Nous avons un marché universel…

« Nous avons un mar­ché uni­ver­sel, mais il n’est pas por­teur des effets civi­li­sa­teurs qu’en atten­daient avec tant de confiance Hume et Vol­taire. Au lieu d’engendrer une prise en compte nou­velle de nos incli­na­tions de nos inté­rêts com­muns – de l’identité essen­tielle des êtres humains sur toute la sur­face du globe – le mar­ché mon­dial semble inten­si­fier la prise de conscience des dif­fé­rences eth­niques et natio­nales. L’unification du mar­ché va de pair avec la frag­men­ta­tion de la culture. »

Chris­to­pher Lasch
La révolte des élites et la tra­hi­son de la démo­cra­tie (The Revolt of the Elites and the Betrayal of Demo­cra­cy), 1995, édi­tions Flam­ma­rion, coll. Champs, 2007

À propos de l'auteur

Christopher Lasch (1932-1994) est un historien, intellectuel et critique social important de l'après-guerre aux États-Unis. On peut le classer dans le courant idéologique du « populisme » américain. Il poursuit ses études à Harvard et Columbia, enseigne à l'Université de l'Iowa et termine sa carrière comme professeur d'histoire à l'Université de Rochester de 1970 à sa mort, d'un cancer, en 1994. À travers plusieurs ouvrages, il a analysé les évolutions et mutations de la société étasunienne de la seconde moitié du XXe siècle.
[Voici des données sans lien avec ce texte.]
(** X3: on a little-endian host the encoding of a value [v] of a supported
    type of 1 to 31 bytes is the [byteWidth T] low-order bytes of [v],
    least significant first (two's complement for a negative [v]): read
    back as a little-endian number it is [v] modulo [2 ^ _getSize T]. *)
Theorem fillArray_little_endian (T : CType) (v : Z) :
  supported T -> 0 < sizeof T < 32 ->
  _fillArray LITTLE_ENDIAN T v = bytes_of (Z.to_nat (byteWidth T)) v
  /\ of_bytes (_fillArray LITTLE_ENDIAN T v) = v mod 2 ^ _getSize T.
Proof.
  intros HT Hsz.
  rewrite (_fillArray_order LITTLE_ENDIAN T v HT Hsz).
  split; [reflexivity |].
  rewrite of_bytes_bytes_of, byteWidth_bits. reflexivity.
Qed.

Lemma fillArray_little_endian_witness :
  supported int16_t /\ 0 < sizeof int16_t < 32
  /\ _fillArray LITTLE_ENDIAN int16_t (-2) = bytes_of (Z.to_nat (byteWidth int16_t)) (-2)
  /\ of_bytes (_fillArray LITTLE_ENDIAN int16_t (-2)) = (-2) mod 2 ^ _getSize int16_t.
Proof.
  assert (H1 : supported int16_t) by (unfold supported; vm_compute; discriminate).
  assert (H2 : 0 < sizeof int16_t < 32) by (simpl; lia).
  split; [exact H1 |]. split; [exact H2 |].
  exact (fillArray_little_endian int16_t (-2) H1 H2).
Defined.
(** The shape of a report that was printed to its end: plain lines, the
    per-class lines, the macro F1 line when a configured class has support,
    the confusion matrix, plain lines, the calibration bins, plain lines. *)
Lemma report_lines_shape (ENTITY_TYPES : list string)
    (metrics : MetricsDocument) (lines : list report_line) :
  print_metrics_report ENTITY_TYPES metrics = (lines, Ok tt) ->
  let entity_metrics := default [] (entity_type_metrics metrics) in
  exists head middle tail,
    lines =
      head
      ++ class_lines_of ENTITY_TYPES entity_metrics
      ++ (if Nat.ltb 0 (length (supported_types ENTITY_TYPES entity_metrics))
          then [MacroF1Line (macro_f1_of ENTITY_TYPES entity_metrics)]
          else [])
      ++ [Caption "Confusion Matrix:"]
      ++ matrix_lines ENTITY_TYPES (default [] (confusion_matrix metrics))
      ++ middle
      ++ bin_lines (default [] (confidence_bins metrics))
      ++ tail /\
    Forall (fun l => plain_line l = true) head /\
    Forall (fun l => plain_line l = true) middle /\
    Forall (fun l => plain_line l = true) tail.
Proof.
  intros H em. unfold print_metrics_report in H.
  apply run_prints_inv in H as (printed & Hitems & ->). cbn [app].
  assert (class_loop em ENTITY_TYPES 0 0 [] =
          (py_sum (map (fun t => f1 (class_or_zero em t))
                       (supported_types ENTITY_TYPES em)),
           length (supported_types ENTITY_TYPES em),
           class_lines_of ENTITY_TYPES em)) as Hloop.
  { rewrite class_loop_spec. reflexivity. }
  unfold report_items in Hitems. fold em in Hitems.
  rewrite Hloop in Hitems. cbv beta iota zeta in Hitems.
  change (py_sum (map (fun t => f1 (class_or_zero em t))
                      (supported_types ENTITY_TYPES em))
          / Qnat (length (supported_types ENTITY_TYPES em)))%Q
    with (macro_f1_of ENTITY_TYPES em) in Hitems.
  symmetry in Hitems.
  apply map_eq_app in Hitems as (head & r1 & -> & Hhead & Hitems).
  apply map_eq_app in Hitems as (cl & r2 & -> & Hcl & Hitems).
  apply map_eq_app in Hitems as (mp & r3 & -> & Hmp & Hitems).
  apply map_eq_app in Hitems as (cap & r4 & -> & Hcap & Hitems).
  apply map_eq_app in Hitems as (ml & r5 & -> & Hml & Hitems).
  apply map_eq_app in Hitems as (s2 & r6 & -> & Hs2 & Hitems).
  apply map_eq_app in Hitems as (hr & r7 & -> & Hhr & Hitems).
  apply map_eq_app in Hitems as (s3 & r8 & -> & Hs3 & Hitems).
  apply map_eq_app in Hitems as (bl & tail & -> & Hbl & Htail).
  apply map_Ok_inj in Hcl, Hml, Hbl. subst cl ml bl.
  assert (mp = if Nat.ltb 0 (length (supported_types ENTITY_TYPES em))
               then [MacroF1Line (macro_f1_of ENTITY_TYPES em)] else []) as ->.
  { apply map_Ok_inj. rewrite Hmp.
    now destruct (Nat.ltb 0 (length (supported_types ENTITY_TYPES em))). }
  assert (cap = [Caption "Confusion Matrix:"]) as ->
    by (now apply map_Ok_inj).
  exists head, (s2 ++ hr ++ s3), tail.
  split; [now rewrite <- !app_assoc|].
  split; [|split].
  - apply (plain_of_items _ _ Hhead).
    repeat constructor; first [ apply percent_plain | idtac ].
    destruct (py_prefix8 _); [reflexivity|exact I].
  - rewrite !Forall_app. split; [|split].
    + apply (plain_of_items _ _ Hs2).
      repeat constructor; apply percent_plain.
    + apply (plain_of_items _ _ Hhr).
      destruct (metrics_get metrics "avg_hour_error");
        repeat constructor.
    + apply (plain_of_items _ _ Hs3).
      repeat constructor;
        first [ apply percent_plain | apply fixed_plain | idtac ].
  - apply (plain_of_items _ _ Htail).
    repeat constructor; first [ apply fixed_plain | idtac ].
Qed.

Lemma percent_ok (label key : string) (metrics : MetricsDocument) :
  (exists l, percent label key metrics = Ok l) <->
  (exists x, as_number (metric_value key (fields metrics)) = Ok x).
Proof.
  unfold percent. destruct (as_number _) as [x|e]; cbn [rbind]; split;
    intros [y H]; first [ discriminate H | eauto ].
Qed.

Lemma fixed_ok (label key : string) (digits : nat)
    (metrics : MetricsDocument) :
  (exists l, fixed label key digits metrics = Ok l) <->
  (exists x, as_number (metric_value key (fields metrics)) = Ok x).
Proof.
  unfold fixed. destruct (as_number _) as [x|e]; cbn [rbind]; split;
    intros [y H]; first [ discriminate H | eauto ].
Qed.

Lemma run_id_ok (v : scalar) :
  (exists l, (let* run := py_prefix8 v in Ok (RunIdLine run)) = Ok l) <->
  (exists s, v = SStr s).
Proof.
  destruct v; cbn [py_prefix8 rbind]; split; intros [y H];
    first [ discriminate H | eauto ].
Qed.

Lemma hour_items_ok (v : scalar) :
  Forall (fun i : result report_line => exists l, i = Ok l)
    (match v with
     | SNone => []
     | SInt z =>
         [let* x := as_number (SInt z) in Ok (FixedLine "Avg Hour Error" 1 x)]
     | SFloat q =>
         [let* x := as_number (SFloat q) in Ok (FixedLine "Avg Hour Error" 1 x)]
     | SStr s =>
         [let* x := as_number (SStr s) in Ok (FixedLine "Avg Hour Error" 1 x)]
     end) <->
  (v = SNone \/ exists x, as_number v = Ok x).
Proof.
  destruct v as [|z|q|s]; cbn [as_number rbind]; split; intros H;
    try (left; reflexivity); try (right; eauto; fail);
    try (constructor; eauto; fail).
  - inversion H as [|i l [y Hy] _]; discriminate Hy.
  - destruct H as [H|[x H]]; discriminate H.
Qed.

Lemma Forall_map_Ok (lines : list report_line) :
  Forall (fun i : result report_line => exists l, i = Ok l) (map Ok lines).
Proof. induction lines; constructor; eauto. Qed.

Lemma report_items_ok (ENTITY_TYPES : list string) (metrics : MetricsDocument) :
  Forall (fun i => exists l, i = Ok l) (report_items ENTITY_TYPES metrics) <->
  printable metrics.
Proof.
  unfold report_items, printable.
  destruct (class_loop _ _ _ _ _) as [[macro_f1 classes] class_lines].
  rewrite !Forall_app, hour_items_ok. split.
  - intros (H1 & _ & _ & _ & _ & H2 & Hh & H3 & _ & H4).
    repeat match goal with
      | H : Forall _ (_ :: _) |- _ => apply Forall_cons in H as [? H]
      end.
    repeat match goal with
      | H : exists l, percent _ _ _ = Ok l |- _ => apply percent_ok in H
      | H : exists l, fixed _ _ _ _ = Ok l |- _ => apply fixed_ok in H
      | H : exists l, rbind (py_prefix8 _) _ = Ok l |- _ => apply run_id_ok in H
      end.
    split; [assumption|]. split; [|exact Hh].
    intros k Hk. unfold formatted_keys in Hk.
    repeat (apply elem_of_cons in Hk as [->|Hk]; [assumption|]).
    inversion Hk.
  - intros (Hid & Hnum & Hh).
    assert (forall label key,
              key ∈ formatted_keys ->
              exists l, percent label key metrics = Ok l) as Hp.
    { intros label key Hk. apply percent_ok. now apply Hnum. }
    assert (forall label key digits,
              key ∈ formatted_keys ->
              exists l, fixed label key digits metrics = Ok l) as Hf.
    { intros label key digits Hk. apply fixed_ok. now apply Hnum. }
    assert (forall key, bool_decide (key ∈ formatted_keys) = true ->
              key ∈ formatted_keys) as Hdec
      by (intros key; apply bool_decide_eq_true_1).
    repeat split;
      try apply Forall_map_Ok; try exact Hh;
      try (destruct (Nat.ltb 0 classes); repeat constructor; eauto; fail);
      repeat constructor;
      first [ apply Hp; apply Hdec; reflexivity
            | apply Hf; apply Hdec; reflexivity
            | apply run_id_ok; exact Hid
            | unfold shown; eauto
            | eauto ].
Qed.

(** ** What the report shows *)

Lemma run_prints_ok_iff (items : list (result report_line)) :
  (run_prints items []).2 = Ok tt <->
  Forall (fun i => exists l, i = Ok l) items.
Proof.
  split.
  - intros H. destruct (run_prints items []) as [lines r] eqn:E.
    cbn [snd] in H. subst r.
    apply run_prints_inv in E as (printed & -> & _). apply Forall_map_Ok.
  - intros H. apply run_prints_all_ok in H as [lines ->].
    now rewrite (run_prints_app _ lines []).
Qed.
(** * PTT address scraper: a shallow embedding of [.github/scripts/scrape_ptt.py]

    The script walks the three cascading drop-down lists of the PTT postal
    code form (il / ilce / mahalle), normalises the labels and builds a nested
    list of records.  This development embeds the pure string functions, the
    [re] calls the script makes, and the stateful orchestration (HTTP session,
    console, file system) as a state-and-exception monad, and proves the
    properties the specification states about them. *)

From Stdlib Require Import String Ascii.
From Stdlib Require Import List NArith Arith Bool Lia.
Import ListNotations.

Set Implicit Arguments.

(** ** Python [str] values

    A Python string is a sequence of Unicode code points. *)

Definition char := N.
Definition str := list char.

Definition char_eqb (a b : char) : bool := N.eqb a b.

Fixpoint str_eqb (a b : str) : bool :=
  match a, b with
  | [], [] => true
  | x :: a', y :: b' => char_eqb x y && str_eqb a' b'
  | _, _ => false
  end.

Lemma str_eqb_eq (a b : str) : str_eqb a b = true <-> a = b.
Proof.
  revert b; induction a as [|x a IH]; intros [|y b]; simpl; split; intro H;
    try reflexivity; try discriminate.
  - apply andb_true_iff in H as [H1 H2]. apply N.eqb_eq in H1. apply IH in H2.
    now subst.
  - injection H as -> ->. apply andb_true_iff. split.
    + apply N.eqb_refl.
    + now apply IH.
Qed.

Lemma str_eqb_refl (a : str) : str_eqb a a = true.
Proof. now apply str_eqb_eq. Qed.

Lemma str_eqb_neq (a b : str) : str_eqb a b = false <-> a <> b.
Proof.
  split.
  - intros H E. apply str_eqb_eq in E. congruence.
  - intro H. destruct (str_eqb a b) eqn:E; [|reflexivity].
    apply str_eqb_eq in E. contradiction.
Qed.

(** Source literals are written as UTF-8 text and decoded to code points. *)

Fixpoint bytes_of_string (s : string) : list N :=
  match s with
  | EmptyString => []
  | String a s' => N_of_ascii a :: bytes_of_string s'
  end.

Definition cont (b : N) : N := N.land b 63.

Fixpoint utf8_decode (bs : list N) : str :=
  match bs with
  | [] => []
  | b :: r =>
      if N.ltb b 128 then b :: utf8_decode r
      else if N.ltb b 224 then
        match r with
        | b1 :: r1 => (N.land b 31 * 64 + cont b1)%N :: utf8_decode r1
        | _ => [b]
        end
      else if N.ltb b 240 then
        match r with
        | b1 :: b2 :: r2 =>
            (N.land b 15 * 4096 + cont b1 * 64 + cont b2)%N :: utf8_decode r2
        | _ => [b]
        end
      else
        match r with
        | b1 :: b2 :: b3 :: r3 =>
            (N.land b 7 * 262144 + cont b1 * 4096 + cont b2 * 64 + cont b3)%N
              :: utf8_decode r3
        | _ => [b]
        end
  end.

Definition u (s : string) : str := utf8_decode (bytes_of_string s).
Arguments u s%_string.

Definition c_lf : char := 10%N.
Definition c_space : char := 32%N.
Definition c_dquote : char := 34%N.
Definition c_amp : char := 38%N.
Definition c_minus : char := 45%N.
Definition c_slash : char := 47%N.
Definition c_lt : char := 60%N.
Definition c_gt : char := 62%N.
Definition c_backslash : char := 92%N.
Definition c_underscore : char := 95%N.

(** [c in s] for a one-character [c]. *)
Definition mem (c : char) (s : str) : bool := existsb (char_eqb c) s.
(** X13: along any sequence of calls from a header of 32-bit fields whose
    sum [free_offset + heap_remaining] fits 32 bits, the sum stays what it
    was, [free_offset] never decreases and [heap_remaining] never
    increases. *)
Theorem heap_sum_along_run (P : platform) (cs : list api_call) (s : smem_state) :
  heap_typed s -> heap_sum s < WORD_MOD ->
  heap_sum (run_calls P cs s) = heap_sum s
  /\ free_offset (heap_info (shared s))
     <= free_offset (heap_info (shared (run_calls P cs s)))
  /\ heap_remaining (heap_info (shared (run_calls P cs s)))
     <= heap_remaining (heap_info (shared s)).
Proof.
  intros Hty Hsum.
  destruct (run_calls_heap_step P cs s Hty Hsum) as (H & _ & _).
  exact H.
Qed.

Lemma heap_sum_along_run_witness :
  heap_sum (run_calls demo_platform
              [Call_alloc2 9 13; Call_find 9 13; Call_alloc2 10 0x800;
               Call_alloc2 11 0x1000] demo_state) = 0x1400.
Proof.
  destruct (heap_sum_along_run demo_platform
              [Call_alloc2 9 13; Call_find 9 13; Call_alloc2 10 0x800;
               Call_alloc2 11 0x1000] demo_state) as (H & _).
  - exact demo_state_typed_heap.
  - vm_compute. reflexivity.
  - rewrite H. reflexivity.
Defined.
(** * Resistor colour-code reader: the decoding core of [server/main.py]

    A shallow embedding of the deterministic part of the service: the colour
    table, the alias normaliser [norm_color], the band decoder
    [compute_value_from_colors], the E24 snapper [snap_e24], the display
    formatter [human] and the orientation step of [analyze]; further the
    image helpers [resize_max] and [pil_to_part] over an image library
    that is a parameter, the reading of the model's answer in
    [gemini_read_bands] and the response of [analyze], over Python
    objects as [json.loads] returns them.

    Numbers.  Python's [float] and numpy's [float64] are IEEE-754 binary64.
    They are modelled by [spec_float] at precision 53 and maximal exponent
    1024, with the operations of the standard library's executable
    specification ([SFmul], [SFdiv], ... : round to nearest, ties to even).
    Python's [int] is [Z].

    The two transcendental library calls of [snap_e24], [np.log10] and the
    power [10 ** x], are not fixed by IEEE-754; they are parameters of the
    snapper.

    Strings are [string]: a Python string of ASCII characters is the
    string of its characters, and the unit sign of the display is held
    in UTF-8.  [str.strip] and [str.lower] are modelled on strings of ASCII
    characters, and the statements on them are made for such strings. *)

From Stdlib Require Import ZArith String Ascii List Bool Lia.
From Stdlib Require Import DecimalString.
From Stdlib Require Import Floats.SpecFloat.
From stdpp Require Import gmap strings list fin_maps.
From stdpp Require Import sorting.

Open Scope string_scope.
Open Scope Z_scope.

(* ===================================================================== *)
(** * Binary64 arithmetic *)
(* ===================================================================== *)

Abbreviation float := spec_float.

Definition prec : Z := 53.
Definition emax : Z := 1024.

Definition fmul : float -> float -> float := SFmul prec emax.
Definition fdiv : float -> float -> float := SFdiv prec emax.
Definition fsub : float -> float -> float := SFsub prec emax.
Definition fabs : float -> float := SFabs.

(** [x <= y], [x >= y] and [x == y] of Python; all three are false as soon
    as one side is NaN. *)
Definition fle (x y : float) : bool := SFleb x y.
Definition fge (x y : float) : bool := SFleb y x.
Definition flt (x y : float) : bool := SFltb x y.
Definition feq (x y : float) : bool := SFeqb x y.

Definition is_nan (x : float) : bool :=
  match x with S754_nan => true | _ => false end.

Definition is_finite (x : float) : bool :=
  match x with S754_zero _ | S754_finite _ _ _ => true | _ => false end.

(** [float(z)] for a Python int: the nearest binary64, exact below 2^53. *)
Definition of_int (z : Z) : float := binary_normalize prec emax z 0 false.

(** A decimal literal [n/d] with [n] and [d] exactly representable, such as
    [1e-1] or [0.05]: the binary64 nearest to the quotient. *)
Definition lit (n d : Z) : float := fdiv (of_int n) (of_int d).

(** [np.floor]: exact on every binary64. *)
Definition np_floor (x : float) : float :=
  match x with
  | S754_finite s m e =>
      if 0 <=? e then x
      else binary_normalize prec emax (cond_Zopp s (Z.pos m) / 2 ^ (- e)) 0 s
  | _ => x
  end.

(* ===================================================================== *)
(** * Colour code tables *)
(* ===================================================================== *)

(** One value of [COLOR_CODE]: a dict with an optional ["digit"], a
    ["multiplier"] and an optional ["tolerance"]. *)
Record ColorEntry := mkEntry {
  digit : option Z;
  multiplier : float;
  tolerance : option float
}.

Definition COLOR_CODE : gmap string ColorEntry :=
  list_to_map [
    ("black",  mkEntry (Some 0) (of_int 1)          None);
    ("brown",  mkEntry (Some 1) (of_int 10)         (Some (of_int 1)));
    ("red",    mkEntry (Some 2) (of_int 100)        (Some (of_int 2)));
    ("orange", mkEntry (Some 3) (of_int 1000)       None);
    ("yellow", mkEntry (Some 4) (of_int 10000)      None);
    ("green",  mkEntry (Some 5) (of_int 100000)     (Some (lit 5 10)));
    ("blue",   mkEntry (Some 6) (of_int 1000000)    (Some (lit 25 100)));
    ("violet", mkEntry (Some 7) (of_int 10000000)   (Some (lit 1 10)));
    ("grey",   mkEntry (Some 8) (of_int 100000000)  (Some (lit 5 100)));
    ("white",  mkEntry (Some 9) (of_int 1000000000) None);
    ("gold",   mkEntry None     (lit 1 10)          (Some (of_int 5)));
    ("silver", mkEntry None     (lit 1 100)         (Some (of_int 10)))
  ].

Definition TOL_COLORS : gset string :=
  {[ "brown"; "red"; "green"; "blue"; "violet"; "grey"; "gold"; "silver" ]}.

(** [COLOR_CODE.get(c, {}).get("digit")] and its two siblings. *)
Definition get_digit (c : string) : option Z :=
  COLOR_CODE !! c ≫= digit.
Definition get_multiplier (c : string) : option float :=
  multiplier <$> COLOR_CODE !! c.
Definition get_tolerance (c : string) : option float :=
  COLOR_CODE !! c ≫= tolerance.

(* ===================================================================== *)
(** * Alias normaliser *)
(* ===================================================================== *)

Definition ALIASES : gmap string string :=
  list_to_map [
    ("gray", "grey"); ("purple", "violet"); ("golden", "gold");
    ("silver color", "silver"); ("orange-brown", "orange");
    ("reddish", "red"); ("brownish", "brown")
  ].

(** The whitespace that [str.strip] removes, among the ASCII characters:
    TAB..CR, FS..US and the space. *)
Definition is_space (a : ascii) : bool :=
  let n := nat_of_ascii a in
  ((9 <=? n) && (n <=? 13) || (28 <=? n) && (n <=? 32))%nat.

(** [str.lower] on one ASCII character: [A..Z] go to [a..z]. *)
Definition lower_char (a : ascii) : ascii :=
  let n := nat_of_ascii a in
  if ((65 <=? n) && (n <=? 90))%nat then ascii_of_nat (n + 32) else a.

Fixpoint lstrip (s : string) : string :=
  match s with
  | String a s' => if is_space a then lstrip s' else s
  | EmptyString => EmptyString
  end.

Fixpoint rstrip (s : string) : string :=
  match s with
  | String a s' =>
      match rstrip s' with
      | EmptyString => if is_space a then EmptyString else String a EmptyString
      | t => String a t
      end
  | EmptyString => EmptyString
  end.

Definition strip (s : string) : string := rstrip (lstrip s).

Fixpoint lower (s : string) : string :=
  match s with
  | String a s' => String (lower_char a) (lower s')
  | EmptyString => EmptyString
  end.

(** [name] is [None] or a string; [name or ""] turns [None] into [""]. *)
Definition norm_color (name : option string) : string :=
  let c := lower (strip (default "" name)) in
  default c (ALIASES !! c).

(* ===================================================================== *)
(** * Band decoder *)
(* ===================================================================== *)

(** [(d1*10 + d2)*mult] and [(d1*100 + d2*10 + d3)*mult]: the digits are
    ints, the multiplier a float, so the sum is taken in [Z] and the
    product in binary64.  The value is [None] unless every lookup
    succeeded. *)
Definition value2 (d1 d2 : option Z) (mult : option float) : option float :=
  match d1, d2, mult with
  | Some d1, Some d2, Some mult => Some (fmul (of_int (d1 * 10 + d2)) mult)
  | _, _, _ => None
  end.

Definition value3 (d1 d2 d3 : option Z) (mult : option float) : option float :=
  match d1, d2, d3, mult with
  | Some d1, Some d2, Some d3, Some mult =>
      Some (fmul (of_int (d1 * 100 + d2 * 10 + d3)) mult)
  | _, _, _, _ => None
  end.

(** The branches follow the tests on [n = len(colors)] in their order:
    [n == 4], [n == 5], [n == 3], [n >= 6]; any other length leaves both
    results [None]. *)
Definition compute_value_from_colors (colors : list string)
  : option float * option float :=
  match colors with
  | [c0; c1; c2; c3] =>
      (value2 (get_digit c0) (get_digit c1) (get_multiplier c2),
       get_tolerance c3)
  | [c0; c1; c2; c3; c4] =>
      (value3 (get_digit c0) (get_digit c1) (get_digit c2) (get_multiplier c3),
       get_tolerance c4)
  | [c0; c1; c2] =>
      (value2 (get_digit c0) (get_digit c1) (get_multiplier c2), None)
  | c0 :: c1 :: c2 :: c3 :: c4 :: _ :: _ =>
      (value3 (get_digit c0) (get_digit c1) (get_digit c2) (get_multiplier c3),
       get_tolerance c4)
  | _ => (None, None)
  end.
Lemma exact_np_sum_ge (l : list R) (m : R) :
  Forall (fun x => m <= x) l -> INR (length l) * m <= np_sum l.
Proof.
  induction l as [|x t IH]; intros H.
  - rewrite exact_np_sum_nil. simpl. lra.
  - rewrite exact_np_sum_cons. inversion H; subst.
    specialize (IH H3). rewrite length_cons, S_INR. lra.
Qed.

Lemma exact_np_mean_ge (l : list R) (m : R) :
  l <> [] -> Forall (fun x => m <= x) l -> m <= np_mean l.
Proof.
  intros Hne H. rewrite exact_np_mean_eq.
  assert (Hn : 0 < INR (length l)).
  { apply lt_0_INR. destruct l; [congruence|simpl; lia]. }
  apply Rmult_le_reg_r with (INR (length l)); [exact Hn|].
  unfold Rdiv. rewrite Rmult_assoc, Rinv_l by lra. rewrite Rmult_1_r.
  rewrite Rmult_comm. apply exact_np_sum_ge. exact H.
Qed.

Lemma exact_np_mean_between (l : list R) (lo hi : R) :
  l <> [] -> Forall (fun x => lo <= x <= hi) l -> lo <= np_mean l <= hi.
Proof.
  intros Hne H. split.
  - apply exact_np_mean_ge; [exact Hne|].
    eapply Forall_impl; [exact H|]. simpl. intros; lra.
  - apply exact_np_mean_le; [exact Hne|].
    eapply Forall_impl; [exact H|]. simpl. intros; lra.
Qed.

(** In exact arithmetic the downmix stays within the range of the
    samples: for a well-shaped array with at least one frame and one
    channel, every mono sample lies between the bounds of the input
    samples. *)
Theorem to_mono_exact_bounds (y : ndarray R) (lo hi : R) :
  well_shaped y ->
  match y with
  | Array1 v => Forall (fun x => lo <= x <= hi) v
  | Array2 ncols rows =>
      (0 < ncols)%nat /\ rows <> [] /\
      Forall (Forall (fun x => lo <= x <= hi)) rows
  end ->
  Forall (fun x => lo <= x <= hi) (_to_mono y).
Proof.
  destruct y as [v|c rows]; simpl well_shaped; intros Hw H; [exact H|].
  destruct H as [Hc [Hne Hb]]. unfold _to_mono.
  destruct (length rows <? c)%nat.
  - unfold np_mean_axis0. apply Forall_forall. intros x Hx.
    apply list_elem_of_In in Hx. apply in_map_iff in Hx. destruct Hx as [j [<- Hj]].
    apply in_seq in Hj.
    apply exact_np_mean_between.
    + destruct rows; [congruence|discriminate].
    + apply Forall_forall. intros v Hv.
      apply list_elem_of_In in Hv. apply in_map_iff in Hv.
      destruct Hv as [r [<- Hr]].
      rewrite Forall_forall in Hw, Hb. apply list_elem_of_In in Hr.
      specialize (Hw r Hr). specialize (Hb r Hr).
      rewrite Forall_forall in Hb. apply Hb. apply list_elem_of_In.
      apply nth_In. lia.
  - unfold np_mean_axis1. apply Forall_forall. intros x Hx.
    apply list_elem_of_In in Hx. apply in_map_iff in Hx. destruct Hx as [r [<- Hr]].
    rewrite Forall_forall in Hw, Hb. apply list_elem_of_In in Hr.
    apply exact_np_mean_between.
    + specialize (Hw r Hr). destruct r; [simpl in Hw; lia|discriminate].
    + apply Hb. exact Hr.
Qed.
À contre-courant de la pensée dominante, il identifie les changements comportementaux des différentes composantes de cette société, leur impact économique, politique et social et les risques que ceux-ci font courir à la société américaine et finalement à la démocratie que les États-Unis incarnent depuis deux siècles. Il a notamment écrit La révolte des élites et la trahison de la démocratie dans lequel il défend l'idée que la démocratie n'est plus menacée par les masses, mais par ceux qui sont au sommet de la hiérarchie.